Over time though, things change. It might take six weeks or six months, but mum and baby get to know each other.
Baby seems to settle a bit – feed better, cry less.
Now there can be advantages to thinking about routines. Some routines naturally develop – maybe baby seems to sleep at certain times, more often than not. Others need more thought and planning. Now may be the time to help baby learn more about the difference between night time and day time. Routines around the time, place and activities that happen before being put to bed help to cue him or her in to what happens next.
What are the advantages of routines?
We are all creatures of habit, to a greater or lesser degree, and babies and toddlers are the same. To have a sense of what to expect, to know that being carried to the changing mat leads to an increase in comfort, or that songs cuddling up to mum are followed by being placed in your cot all of these things make the world a more predictable place.

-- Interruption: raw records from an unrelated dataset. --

(** C17. The boot of a machine.  After a (re)boot request, with memory for the pages the
    kernel's image, tables and stacks can take, every core gets through the
    bootloader: the first loads the kernel, each maps a stack of its own below the
    others and jumps to the entry point of the image with the kernel's page table,
    and at the end the address space holds the kernel, the trampoline, the window
    and the stacks, on distinct frames, and nothing else.  The memory that was in use
    when the snapshot was taken is as it was. *)
Theorem boot_cores_correct (self : Machine) image gbyte_pages pse kernel segs n :
  let t := window_type gbyte_pages pse in
  let raw := RAW_PT_ENTRY (boot self) in
  rebooting self = true →
  kernel_image (boot self) = Some kernel ∨ kernel_image (boot self) = None ∧ Elf.parse image = Ok kernel →
  Elf.items (Elf.segments kernel) = Ok (inr <$> segs) → linked segs →
  u64 raw → valid_leaf Page4K raw = true →
  2 ^ 64 - 2 ^ 47 ≤ KERNEL_STACK_BASE - Z.of_nat (S n) * STACK →
  Z.of_nat (load_cost segs t) + Z.of_nat (S n) * (4 * 136) ≤ pmem_pages (MEMORY_SNAPSHOT self) →
  ∃ root self',
    boot_cores (S n) image gbyte_pages pse self
      = Ok ((λ i : nat, (Elf.entry kernel, KERNEL_STACK_BASE - Z.of_nat i * STACK, root)) <$> seq 0 (S n),
            self') ∧
    rebooting self' = false ∧ Boot.kernel_pt (boot self') = Some root ∧
    kernel_space (pmem (boot self')) root segs raw t (KERNEL_STACK_BASE - Z.of_nat (S n) * STACK) ∧
    ∀ (bl : block) q, bl ∈ owned (MEMORY_SNAPSHOT self) → in_block q bl →
      peek q (pmem (boot self')) = peek q (pmem (boot self)).
Proof.
  intros t raw Hre Himg Hit Hlk Hraw Hvl Hbase Hmem.
  destruct (boot_run self image gbyte_pages pse kernel segs n Hre Himg Hit Hlk Hraw Hvl Hbase Hmem) as (root & b & E & Hb).
  exists root, (mkMachine b false (MEMORY_SNAPSHOT self)). split; [exact E|]. split; [done|].
  split; [apply Hb|]. split; [apply Hb|]. intros bl q Hbl Hq.
  destruct (bt_spared _ _ _ _ _ _ _ _ Hb bl Hbl) as (_ & _ & Hk); [by eapply inv_size; [apply pmem_ok|]|].
  specialize (Hk q Hq). change (q + offset) with (q + 0) in Hk. by rewrite Z.add_0_r in Hk.
Qed.
End machine.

It leads to a reduction in their anxiety levels and an increase in their sense of safety and security. When babies and children feel safe, then they can turn their attention and energies to other matters – growing, developing and engaging with the world through exploration and social interaction. The important stuff.
outines can also help us, as parents, to manage our days. As a new parent, the day can just seem to stretch out, never ending. Routines can help us break the day up. Most people need some structure in their life. If routines help us feel calmer and happier, then that is good for our baby. If they make us feel more anxious and stressed, then that can be a problem.
So there can be disadvantages?
Routines need to be flexible. There will be days when your usual routines go completely out of the window. This needs to be OK. Routines also need to be developed slowly. There is the risk of setting yourself and your child up to ‘fail’ if you, for example, suddenly expect them to be able to settle themselves at night. It can be helpful if you have an idea of how you want things to be, take into account what your baby is telling you about how they want things to be, and then both move towards your goal together.
Beware ‘experts’ that tell you how things will be (the irony!). If ‘the book’ says that the routine will be:
baby eats, then plays, then sleeps – what if yours eats, then sleeps, then plays?
If you manage to find a book that happens to fit in with you, your baby and your life, great. If not, imagine your own book, personal to you. If it works for you and your baby, it’s right for you and your baby.
Routines and toddlers.
We can see that routines need to be flexible. As our babies grow and develop, their routines will have to develop with them. You are likely to still have routines around bedtimes and mealtimes but they will have changed and there will be more now. Routines around getting ready to go out, about being dropped off at grandparents or nursery, about tidying up, around which parent does which activity and how … These routines are teaching your toddler about the world and about relationships. They are also going to help him or her to manage transitions and regulate strong emotions. They can reduce the number of tantrums that can be triggered by uncertainty and anxiety.
And then there were two …
Whether you were for or against routines with your first child, having two (or more) changes everything. Whereas before, you may have let baby sleep until they woke naturally, now you’ve got a nursery drop-off to do.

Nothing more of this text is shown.